Would you please copy every line below that includes the string "replace"?

* Records shown *

==*==

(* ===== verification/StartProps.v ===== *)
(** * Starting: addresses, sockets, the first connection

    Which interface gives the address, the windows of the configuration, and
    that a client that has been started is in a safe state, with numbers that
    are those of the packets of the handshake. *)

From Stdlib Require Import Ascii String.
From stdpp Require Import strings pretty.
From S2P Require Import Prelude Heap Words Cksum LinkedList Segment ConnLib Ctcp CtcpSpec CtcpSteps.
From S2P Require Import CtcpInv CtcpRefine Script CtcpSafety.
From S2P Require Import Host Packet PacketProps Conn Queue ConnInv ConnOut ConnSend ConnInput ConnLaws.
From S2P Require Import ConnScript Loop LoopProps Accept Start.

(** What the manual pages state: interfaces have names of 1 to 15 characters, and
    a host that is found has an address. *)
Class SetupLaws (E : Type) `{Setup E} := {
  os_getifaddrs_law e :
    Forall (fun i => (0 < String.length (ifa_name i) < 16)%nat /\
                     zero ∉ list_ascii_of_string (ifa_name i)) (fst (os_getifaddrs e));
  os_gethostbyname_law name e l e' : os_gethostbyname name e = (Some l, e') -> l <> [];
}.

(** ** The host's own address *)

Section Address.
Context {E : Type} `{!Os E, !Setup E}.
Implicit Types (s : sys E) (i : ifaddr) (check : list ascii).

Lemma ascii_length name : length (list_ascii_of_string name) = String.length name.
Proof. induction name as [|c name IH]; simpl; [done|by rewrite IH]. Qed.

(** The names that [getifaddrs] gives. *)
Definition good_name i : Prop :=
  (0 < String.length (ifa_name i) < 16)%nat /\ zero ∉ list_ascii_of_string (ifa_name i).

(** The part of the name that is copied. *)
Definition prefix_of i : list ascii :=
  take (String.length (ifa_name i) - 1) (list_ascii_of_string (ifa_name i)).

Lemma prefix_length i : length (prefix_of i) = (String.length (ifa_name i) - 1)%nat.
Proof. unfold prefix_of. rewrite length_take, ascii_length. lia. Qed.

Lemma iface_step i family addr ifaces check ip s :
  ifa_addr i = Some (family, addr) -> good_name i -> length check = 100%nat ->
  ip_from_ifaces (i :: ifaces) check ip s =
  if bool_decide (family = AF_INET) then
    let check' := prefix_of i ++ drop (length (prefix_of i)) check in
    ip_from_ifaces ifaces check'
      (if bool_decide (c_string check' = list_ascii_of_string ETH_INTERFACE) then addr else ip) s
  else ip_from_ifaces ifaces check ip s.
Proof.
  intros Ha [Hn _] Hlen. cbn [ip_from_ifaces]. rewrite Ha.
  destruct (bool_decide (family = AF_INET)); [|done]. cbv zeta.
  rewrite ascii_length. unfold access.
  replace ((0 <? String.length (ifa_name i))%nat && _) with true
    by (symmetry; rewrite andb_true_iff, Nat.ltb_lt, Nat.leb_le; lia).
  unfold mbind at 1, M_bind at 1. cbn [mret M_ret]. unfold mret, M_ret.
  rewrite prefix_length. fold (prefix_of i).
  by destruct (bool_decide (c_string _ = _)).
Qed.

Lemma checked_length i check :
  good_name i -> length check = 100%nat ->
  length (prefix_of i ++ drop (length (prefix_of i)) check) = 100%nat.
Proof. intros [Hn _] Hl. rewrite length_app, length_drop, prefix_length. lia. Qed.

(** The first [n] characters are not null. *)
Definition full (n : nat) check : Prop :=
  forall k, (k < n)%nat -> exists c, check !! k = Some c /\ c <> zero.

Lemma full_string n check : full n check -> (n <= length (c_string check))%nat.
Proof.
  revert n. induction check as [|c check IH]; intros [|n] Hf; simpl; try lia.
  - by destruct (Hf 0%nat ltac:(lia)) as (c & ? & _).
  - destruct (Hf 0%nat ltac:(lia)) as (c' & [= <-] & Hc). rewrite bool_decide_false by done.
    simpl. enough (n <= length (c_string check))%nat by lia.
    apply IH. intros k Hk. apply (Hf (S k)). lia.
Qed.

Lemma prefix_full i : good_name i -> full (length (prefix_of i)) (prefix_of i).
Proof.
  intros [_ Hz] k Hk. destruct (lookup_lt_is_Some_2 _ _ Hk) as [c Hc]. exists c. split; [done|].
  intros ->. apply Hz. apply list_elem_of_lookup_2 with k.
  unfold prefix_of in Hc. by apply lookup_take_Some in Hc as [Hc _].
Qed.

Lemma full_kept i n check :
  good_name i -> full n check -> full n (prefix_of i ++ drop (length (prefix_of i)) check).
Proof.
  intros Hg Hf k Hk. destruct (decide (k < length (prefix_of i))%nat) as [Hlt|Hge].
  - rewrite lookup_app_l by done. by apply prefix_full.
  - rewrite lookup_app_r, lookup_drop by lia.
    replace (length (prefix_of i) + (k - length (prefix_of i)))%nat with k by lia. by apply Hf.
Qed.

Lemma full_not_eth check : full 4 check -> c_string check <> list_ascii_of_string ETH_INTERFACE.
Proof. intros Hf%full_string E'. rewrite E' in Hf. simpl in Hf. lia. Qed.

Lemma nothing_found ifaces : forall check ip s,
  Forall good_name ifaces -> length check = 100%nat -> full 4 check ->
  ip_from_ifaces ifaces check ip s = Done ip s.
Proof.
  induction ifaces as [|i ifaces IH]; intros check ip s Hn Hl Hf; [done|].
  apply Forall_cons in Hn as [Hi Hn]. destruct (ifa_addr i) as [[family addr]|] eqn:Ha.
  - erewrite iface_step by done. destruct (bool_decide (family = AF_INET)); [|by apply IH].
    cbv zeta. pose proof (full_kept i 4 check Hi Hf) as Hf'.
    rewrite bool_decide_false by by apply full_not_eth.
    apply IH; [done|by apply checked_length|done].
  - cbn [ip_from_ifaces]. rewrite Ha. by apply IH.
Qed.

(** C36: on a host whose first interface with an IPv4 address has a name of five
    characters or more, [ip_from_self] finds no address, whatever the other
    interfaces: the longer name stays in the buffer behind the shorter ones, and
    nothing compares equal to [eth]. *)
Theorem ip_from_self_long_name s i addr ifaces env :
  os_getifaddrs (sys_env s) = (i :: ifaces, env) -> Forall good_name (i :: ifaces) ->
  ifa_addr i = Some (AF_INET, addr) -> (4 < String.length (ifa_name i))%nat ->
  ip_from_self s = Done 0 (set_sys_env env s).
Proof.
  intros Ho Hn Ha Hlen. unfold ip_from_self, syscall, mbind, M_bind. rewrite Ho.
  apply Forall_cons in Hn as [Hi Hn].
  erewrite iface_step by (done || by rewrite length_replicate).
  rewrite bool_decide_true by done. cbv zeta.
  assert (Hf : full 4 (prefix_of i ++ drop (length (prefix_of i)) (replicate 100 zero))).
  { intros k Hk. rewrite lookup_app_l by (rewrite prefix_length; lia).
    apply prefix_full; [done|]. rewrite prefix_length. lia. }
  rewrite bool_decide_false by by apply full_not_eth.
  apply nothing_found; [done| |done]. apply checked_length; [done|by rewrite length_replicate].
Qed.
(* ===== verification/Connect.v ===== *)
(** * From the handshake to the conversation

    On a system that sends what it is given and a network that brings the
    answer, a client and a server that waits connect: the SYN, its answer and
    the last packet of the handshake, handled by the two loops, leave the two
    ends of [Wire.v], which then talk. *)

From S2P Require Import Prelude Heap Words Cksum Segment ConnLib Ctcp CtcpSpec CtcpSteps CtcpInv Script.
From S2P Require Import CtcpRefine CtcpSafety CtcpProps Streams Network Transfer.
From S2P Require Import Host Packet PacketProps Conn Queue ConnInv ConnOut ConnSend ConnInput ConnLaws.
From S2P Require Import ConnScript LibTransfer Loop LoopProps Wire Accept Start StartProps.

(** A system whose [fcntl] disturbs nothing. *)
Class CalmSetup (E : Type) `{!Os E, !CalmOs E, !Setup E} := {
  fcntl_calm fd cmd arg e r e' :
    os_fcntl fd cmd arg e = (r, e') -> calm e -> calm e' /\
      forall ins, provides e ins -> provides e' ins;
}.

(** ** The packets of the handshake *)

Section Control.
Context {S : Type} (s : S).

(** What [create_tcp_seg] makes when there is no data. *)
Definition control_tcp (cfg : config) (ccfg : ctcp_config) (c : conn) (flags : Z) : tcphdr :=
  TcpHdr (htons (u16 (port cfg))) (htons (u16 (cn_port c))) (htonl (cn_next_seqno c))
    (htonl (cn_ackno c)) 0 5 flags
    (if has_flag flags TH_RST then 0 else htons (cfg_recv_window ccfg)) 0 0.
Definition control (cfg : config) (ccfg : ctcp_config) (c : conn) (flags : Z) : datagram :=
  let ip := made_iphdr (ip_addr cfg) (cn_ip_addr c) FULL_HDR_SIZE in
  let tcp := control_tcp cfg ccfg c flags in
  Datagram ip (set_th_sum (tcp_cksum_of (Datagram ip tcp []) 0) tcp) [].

==*==

* Worked solution *
  replace ((0 <? String.length (ifa_name i))%nat && _) with true
    replace (length (prefix_of i) + (k - length (prefix_of i)))%nat with k by lia. by apply Hf.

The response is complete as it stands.